(* ===== verification/RtpSend.v ===== *)
(** * RTP send module ([utils/com/src/rtpsend.c])

    The table [g_rtpSessionMgr] of 32 session objects and the functions that
    allocate, use and remove its entries. The RTP stack is used through the
    interface [RtpLib]; [CallLog] is the instance that records the calls, and
    RtpStack.v the one that runs them on the modelled stack. *)

From S2P Require Import Prelude.

Definition PAYLOAD_TYPE_VIDEO : Z := 34.
Definition PAYLOAD_TYPE_AUDIO : Z := 12.
Definition CHS_PER_SESSION : Z := 4.
Definition MAX_SESSION_NUM : Z := 32.
Definition VIDEO_TIME_STAMP_INC_STD : Z := 3600.
Definition VIDEO_TIME_STAMP_INC : Z := VIDEO_TIME_STAMP_INC_STD `quot` CHS_PER_SESSION.
Definition AUDIO_TIME_STAMP_INC_STD : Z := 320.
Definition AUDIO_TIME_STAMP_INC : Z := AUDIO_TIME_STAMP_INC_STD `quot` CHS_PER_SESSION.
Definition SESSION_TYPE_VIDEO : Z := 0.
Definition SESSION_TYPE_AUDIO : Z := 1.
Definition RTP_SESSION_SENDONLY : Z := 1.

(** * The RTP stack as this module uses it

    A session is a pointer (a [Z]); [lib_inv] is what the stack maintains, and
    under it every call of the set-up and tear-down path returns. *)

Class RtpLib (L : Type) := {
  ortp_init : CM L unit;
  ortp_scheduler_init : CM L unit;
  ortp_exit : CM L unit;
  rtp_session_new : Z → CM L Z;
  rtp_session_set_scheduling_mode : Z → Z → CM L unit;
  rtp_session_set_blocking_mode : Z → Z → CM L unit;
  rtp_session_set_remote_addr : Z → list Z → Z → CM L Z;
  rtp_session_set_ssrc : Z → Z → CM L unit;
  rtp_session_set_payload_type : Z → Z → CM L Z;
  rtp_session_send_with_ts : Z → list Z → Z → Z → CM L Z;
  rtp_session_destroy : Z → CM L unit
}.
Lemma del_client_ret s i c :
  sess_inv n s → aget (g_clients s) i = Some c →
  if active c then
    ∃ s', del_client i s = Ret 0 s' ∧ sess_inv n s' ∧ frame_buf s' = frame_buf s ∧
      used (table s) ≡ₚ owned n c ++ used (table s') ∧
      (∃ c', aget (g_clients s') i = Some c' ∧ active c' = false) ∧
      ∀ j d, j ≠ i → aget (g_clients s) j = Some d → active d = true → aget (g_clients s') j = Some d
  else del_client i s = Ret (-1) s.
Proof.
  intros Hi Hc. pose proof (aget_Some_range _ _ _ Hc) as Hr.
  unfold del_client. rewrite (bind_ret _ _ _ _ _ (get_client_ret s i c Hc)).
  destruct (active c) eqn:Ha; unfold active in Ha; [|by destruct (clientID c =? -1)].
  assert ((clientID c =? -1) = false) as Hid by by destruct (clientID c =? -1). rewrite Hid.
  rewrite (bind_ret _ _ _ _ _ (groups_ret s)), (si_chs _ _ Hi).
  set (c0 := c <| clientID := -1 |>). set (X := owned_all n (<[Z.to_nat i := c0]> (g_clients s))).
  assert (Hc0 : owned n c0 = []) by done.
  assert (Hu : used (table s) ≡ₚ owned n c ++ X).
  { rewrite <- (si_owned _ _ Hi). unfold X. rewrite owned_split by done. by rewrite Hc0. }
  pose proof (si_client _ _ Hi i c Hc) as Hok.
  destruct (del_loop s i c (Z.to_nat n) X ltac:(change GROUPS with 8; lia) 0 (s_rtp s)) as (r & E & Hwf & Hur); [done|done|lia|lia|apply Hi| |].
  { rewrite Hu. unfold owned. rewrite Hid. by rewrite <- app_assoc. }
  rewrite Z2Nat.id in E by lia. replace (s <| s_rtp := s_rtp s |>) with s in E by by destruct s.
  rewrite (bind_ret _ _ _ _ _ E).
  rewrite (bind_ret _ _ _ tt (s <| s_rtp := r |> <| g_clients ::= <[Z.to_nat i := c0]> |>))
    by by eapply upd_client_ret.
  set (s1 := s <| s_rtp := r |> <| g_clients ::= <[Z.to_nat i := c0]> |>).
  assert (Hi1 : sess_inv n s1).
  { eapply (inv_set s _ i c c0); [done|done|done|done|done| | |].
    - destruct Hok. split; try done. by left.
    - rewrite Hc0. unfold s1. cbn. by rewrite Hur, Hu.
    - done. }
  assert (is_Some (aget (g_clients s1) n)) as [cn Hcn].
  { apply aget_is_Some. rewrite (si_len _ _ Hi1). unfold MAX_CLIENT_NUM. lia. }
  pose proof (slot_n_inactive s1 cn Hi1 Hcn) as Han.
  replace (Z.max 0 n) with n by lia.
  rewrite (bind_ret _ _ _ tt (s1 <| g_clients ::= <[Z.to_nat n := wipe_ids cn]> |>))
    by by eapply upd_client_ret.
  eexists. split; [done|]. split_and!.
  - by apply wipe_inv.
  - done.
  - cbn. by rewrite Hur.
  - pose proof (aget_Some_range _ _ _ Hcn) as Hrn.
    destruct (decide (i = n)) as [->|Hne].
    + exists (wipe_ids cn). split; [by apply aget_insert_eq|done].
    + exists c0. split; [|done]. cbn. rewrite aget_insert_ne by lia. by apply aget_insert_eq.
  - intros j d Hj Hd Had. cbn. assert (j ≠ n) as Hjn.
    { intros ->. pose proof (slot_n_inactive s d Hi Hd). congruence. }
    by rewrite !aget_insert_ne by lia.
Qed.


(** Setting the flag of a channel, by [open_channel] or [close_channel]. *)
Lemma set_channel_ret s i ch v c :
  sess_inv n s → aget (g_clients s) i = Some c → 0 ≤ ch → flag_ok v →
  ∃ fl, setFlag (flag c) ch v = Some fl ∧
  (client ← get_client i;
   if clientID client =? -1 then mret (-1) else
   _ ← upd_client i (set_flag ch v); mret (-1)) s =
  Ret (-1) (if active c then s <| g_clients ::= <[Z.to_nat i := c <| flag := fl |>]> |> else s) ∧
  sess_inv n (if active c then s <| g_clients ::= <[Z.to_nat i := c <| flag := fl |>]> |> else s).
Proof.
  intros Hi Hc Hch Hv. pose proof (si_client _ _ Hi i c Hc) as Hok.
  destruct (setFlag_spec (flag c) ch v) as (fl & E & Hl & _); [apply Hok|done|].
  exists fl. split; [done|]. unfold active.
  rewrite (bind_ret _ _ _ _ _ (get_client_ret s i c Hc)).
  destruct (clientID c =? -1) eqn:Ea; cbn [negb]; [done|].
  erewrite bind_ret by (eapply upd_client_ret; [done|]; unfold set_flag; by rewrite E).
  split; [done|]. eapply (inv_set s _ i c); [done|done|done|done|apply Hi| | |].
  - destruct Hok. split; try done. by eapply setFlag_flags.
  - done.
  - intros Ha. by apply (si_low _ _ Hi i c).
Qed.

End Spec.

(** * Sending an element to the clients *)

Section Send.
Context {L : Type} {HL : RtpLib L} {HLL : RtpLibLaws L} (n : Z) (Hn : n = 4 ∨ n = 8).
Implicit Types (s : Sess L) (elt : SessionElement) (c : ClientObj).

#[local] Abbreviation table s := (g_rtpSessionMgr (s_rtp s)).

(** The packet the stack gets for client [c], read off the session table. *)
Definition deliver (t : list SessionObj) (buf : list Z) elt c : option (Z * list Z * Z) :=
  if active c then
    b ← aget (flag c) (e_chId elt);
    if b =? FALSE then None else
    x ← aget (ids_of (e_dataType elt) c) (e_chId elt `quot` CHS_PER_SESSION);
    o ← aget t x;
    p ← pSession o;
    Some (p, take (Z.to_nat (e_len elt)) buf, curTimeStamp o)
  else None.

(** The call of the stack for a packet; the stack takes the bytes out of the buffer. *)
Definition hand (buf : list Z) elt (d : Z * list Z * Z) : CM L unit :=
  _ ← rtp_session_send_with_ts d.1.1 buf (e_len elt) d.2; mret tt.

(** A channel of the [n] groups, and a buffer of at least the element's length, which
    fits a packet. *)
Record elt_ok s elt (buf : list Z) : Prop := {
  eo_ch : 0 ≤ e_chId elt < CHS_PER_SESSION * n;
  eo_buf : aget (frame_buf s) (e_buffer elt) = Some buf;
  eo_len : sendable buf (e_len elt)
}.

Lemma id_owned c elt x :
  active c = true → 0 ≤ e_chId elt < CHS_PER_SESSION * n →
  aget (ids_of (e_dataType elt) c) (e_chId elt `quot` CHS_PER_SESSION) = Some x → x ∈ owned n c.
Proof.
  intros Ha Hch Hx. unfold owned, active, ids_of in *. destruct (clientID c =? -1); [done|].
  assert (Hk : 0 ≤ e_chId elt `quot` CHS_PER_SESSION < n).
  { unfold CHS_PER_SESSION in *. rewrite Z.quot_div_nonneg by lia. mlia. }
  apply elem_of_app. unfold aget in Hx. rewrite decide_True in Hx by lia.
  destruct (e_dataType elt =? SESSION_TYPE_VIDEO); [left|right]; apply list_elem_of_lookup;
    exists (Z.to_nat (e_chId elt `quot` CHS_PER_SESSION)); by rewrite lookup_take_lt by lia.
Qed.

Lemma owned_used s i c x :
  sess_inv n s → aget (g_clients s) i = Some c → x ∈ owned n c → x ∈ used (table s).
Proof.
  intros Hi Hc Hx. rewrite <- (si_owned _ _ Hi). apply list_elem_of_bind. exists c.
  split; [done|]. by eapply aget_elem_of.
Qed.

Lemma owned_disjoint s i j c d x :
  sess_inv n s → i < j → aget (g_clients s) i = Some c → aget (g_clients s) j = Some d →
  x ∈ owned n c → x ∉ owned n d.
Proof.
  intros Hi Hij Hc Hd Hx Hx'.
  pose proof (aget_Some_range _ _ _ Hc) as Hr.
  assert (Hnd : NoDup (owned_all n (g_clients s))) by (rewrite (si_owned _ _ Hi); apply used_NoDup).
  unfold aget in Hc, Hd. rewrite decide_True in Hc by lia. rewrite decide_True in Hd by lia.
  rewrite <- (take_drop_middle _ _ _ Hc) in Hnd. unfold owned_all in Hnd.
  rewrite bind_app in Hnd. apply NoDup_app in Hnd as (_ & _ & Hnd).
  rewrite bind_cons in Hnd. apply NoDup_app in Hnd as (_ & Hnd & _).
  apply (Hnd x Hx). apply list_elem_of_bind. exists d. split; [done|].
  apply list_elem_of_lookup. exists (Z.to_nat j - S (Z.to_nat i))%nat.
  rewrite lookup_drop. by replace (S (Z.to_nat i) + (Z.to_nat j - S (Z.to_nat i)))%nat with (Z.to_nat j) by lia.
Qed.

Lemma touch_inv s x o o' :
  sess_inv n s → aget (table s) x = Some o → is_free o = false → pSession o' = pSession o → in_u32 (curTimeStamp o') →
  ∀ l, lib_ok l → (∀ q, live l q ↔ live (rtplib (s_rtp s)) q) →
  sess_inv n (s <| s_rtp := (s_rtp s) <| rtplib := l |> <| g_rtpSessionMgr ::= <[Z.to_nat x := o']> |> |>).
Proof.
  intros [Hrtp Hlen Hcl Hchs How Hlow] Ho Hf Hp Hts l Hok Hl. split; cbn; try done.
  - assert (Hw : mgr_wf ((s_rtp s) <| rtplib := l |>)) by (by apply wf_lib).
    exact (wf_touch _ x o o' Hw Ho Hp Hf Hts).
  - rewrite How. rewrite (used_touch _ x o o'); [done|done|]. unfold is_free. by rewrite Hp.
Qed.

(** The loop body on a client that takes the element, and on one that does not. *)
Lemma send_one_skip s elt buf i c :
  sess_inv n s → elt_ok s elt buf → aget (g_clients s) i = Some c →
  deliver (table s) buf elt c = None → send_one elt i s = Ret tt s.
Proof.
  intros Hi [Hch Hb Hl] Hc Hd. unfold send_one.
  pose proof (si_client _ _ Hi i c Hc) as Hok. destruct Hok as [Hid Hfl Hbool Hv Ha].
  rewrite (bind_ret _ _ _ _ _ (get_client_ret s i c Hc)).
  destruct (clientID c =? -1) eqn:E1; [done|].
  assert (Hci : clientID c = i) by lia. rewrite Hci.
  assert (Hact : active c = true) by (unfold active; by rewrite E1).
  assert (Hg : n ≤ GROUPS) by (change GROUPS with 8; lia). change GROUPS with 8 in *.
  unfold CHS_PER_SESSION, MAX_VIDEO_CHANNEL in *.
  assert (is_Some (aget (flag c) (e_chId elt))) as [b Hbf] by (apply aget_is_Some; lia).
  assert (Hck : check_channel i (e_chId elt) s = Ret (u8 b) s).
  { unfold check_channel. rewrite (bind_ret _ _ _ _ _ (get_client_ret s i c Hc)), E1.
    run. by rewrite Hbf. }
  rewrite (bind_ret _ _ _ _ _ Hck).
  assert (Hfb : flag_ok b) by (eapply Forall_forall; [done|by eapply aget_elem_of]).
  assert (Hub : u8 b = b) by (apply u8_id; unfold in_u8; destruct Hfb as [-> | ->]; unfold TRUE, FALSE; lia).
  rewrite Hub. unfold deliver in Hd. rewrite Hact, Hbf in Hd. cbn in Hd.
  destruct (b =? FALSE); [done|]. exfalso.
  assert (Hk : 0 ≤ e_chId elt `quot` 4 < 8) by (rewrite Z.quot_div_nonneg by lia; mlia).
  assert (is_Some (aget (ids_of (e_dataType elt) c) (e_chId elt `quot` 4))) as [x Hx]
    by (apply aget_is_Some; unfold ids_of; destruct (e_dataType elt =? _); lia).
  pose proof (owned_used s i c x Hi Hc (id_owned c elt x Hact Hch Hx)) as Hu.
  apply elem_of_used in Hu as (_ & o & Ho & Hf). unfold CHS_PER_SESSION in Hd.
  rewrite Hx in Hd. cbn in Hd. rewrite Ho in Hd. cbn in Hd.
  unfold is_free in Hf. by destruct (pSession o).
Qed.

Lemma send_one_take s elt buf i c p b ts :
  sess_inv n s → elt_ok s elt buf → aget (g_clients s) i = Some c →
  deliver (table s) buf elt c = Some (p, b, ts) →
  ∃ x o l, x ∈ owned n c ∧ aget (table s) x = Some o ∧ pSession o = Some p ∧
  hand buf elt (p, b, ts) (rtplib (s_rtp s)) = Ret tt l ∧ lib_ok l ∧ (∀ q, live l q ↔ live (rtplib (s_rtp s)) q) ∧
  send_one elt i s = Ret tt (s <| s_rtp := (s_rtp s)
    <| rtplib := l |>
    <| g_rtpSessionMgr ::= <[Z.to_nat x :=
         mkSessionObj (Some p) (u32 (curTimeStamp o + timeStampInc o)) (timeStampInc o)]> |> |>).
Proof.
  intros Hi [Hch Hb Hl] Hc Hd. unfold deliver in Hd.
  destruct (active c) eqn:Hact; [|done].
  destruct (aget (flag c) (e_chId elt)) as [v|] eqn:Hbf; [|done]. cbn in Hd.
  destruct (v =? FALSE) eqn:Hv; [done|].
  destruct (aget (ids_of (e_dataType elt) c) (e_chId elt `quot` CHS_PER_SESSION)) as [x|] eqn:Hx; [|done].
  cbn in Hd. destruct (aget (table s) x) as [o|] eqn:Ho; [|done]. cbn in Hd.
  destruct (pSession o) as [q|] eqn:Hp; [|done]. cbn in Hd. simplify_eq.
  pose proof (rtp_send_ret (s_rtp s) x o buf (e_len elt) (si_rtp _ _ Hi) Ho Hl) as Hs.
  rewrite Hp in Hs. destruct Hs as (r & l & El & Hok & Hll & Es).
  exists x, o, l. split_and!; [by eapply id_owned|done|done|unfold hand; by rewrite (bind_ret _ _ _ _ _ El)|done|done|].
  pose proof (si_client _ _ Hi i c Hc) as [Hid Hfl Hbool Hvl Hal].
  unfold active in Hact. destruct (clientID c =? -1) eqn:E1; [done|].
  unfold send_one. rewrite (bind_ret _ _ _ _ _ (get_client_ret s i c Hc)), E1.
  assert (Hci : clientID c = i) by lia. rewrite Hci.
  assert (Hfb : flag_ok v) by (eapply Forall_forall; [done|by eapply aget_elem_of]).
  assert (Hub : u8 v = v) by (apply u8_id; unfold in_u8; destruct Hfb as [-> | ->]; unfold TRUE, FALSE; lia).
  assert (Hck : check_channel i (e_chId elt) s = Ret (u8 v) s).
  { unfold check_channel. rewrite (bind_ret _ _ _ _ _ (get_client_ret s i c Hc)), E1.
    run. by rewrite Hbf. }
  rewrite Hub in Hck.
  rewrite (bind_ret _ _ _ _ _ Hck), Hv. cbn zeta.
  assert (Hxr : (if e_dataType elt =? SESSION_TYPE_VIDEO
     then rd (videoIDs c) (e_chId elt `quot` CHS_PER_SESSION)
     else rd (audioIDs c) (e_chId elt `quot` CHS_PER_SESSION)) s = Ret x s).
  { unfold ids_of in Hx. unfold rd. destruct (e_dataType elt =? SESSION_TYPE_VIDEO); by rewrite Hx. }
  rewrite (bind_ret _ _ _ _ _ Hxr). unfold send_bytes.
  rewrite (bind_ret _ _ _ (frame_buf s) s) by done.
  rewrite (bind_ret _ _ _ buf s) by (unfold rd; by rewrite Hb).
  destruct (zlen buf <? e_len elt) eqn:E2; [destruct Hl; lia|].
  by rewrite (bind_ret _ _ _ _ _ (on_rtp_ret _ _ _ _ Es)).
Qed.

Lemma deliver_other t buf elt c x o :
  0 ≤ x < zlen t → x ∉ owned n c → 0 ≤ e_chId elt < CHS_PER_SESSION * n →
  deliver (<[Z.to_nat x := o]> t) buf elt c = deliver t buf elt c.
Proof.
  intros Hr Hx Hch. unfold deliver. destruct (active c) eqn:Ha; [|done].
  destruct (aget (flag c) _) as [b|]; [|done]. cbn. destruct (b =? FALSE); [done|].
  destruct (aget (ids_of _ c) _) as [y|] eqn:Hy; [|done]. cbn.
  rewrite aget_insert_ne; [done|lia|]. intros ->. by eapply Hx, id_owned.
Qed.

———

EXERCISE DIRECTIONS:
Scan the listing and copy every line where the string "that" shows up.

EXERCISE ANSWER:
    The table [g_rtpSessionMgr] of 32 session objects and the functions that
    interface [RtpLib]; [CallLog] is the instance that records the calls, and
    RtpStack.v the one that runs them on the modelled stack. *)
(** The loop body on a client that takes the element, and on one that does not. *)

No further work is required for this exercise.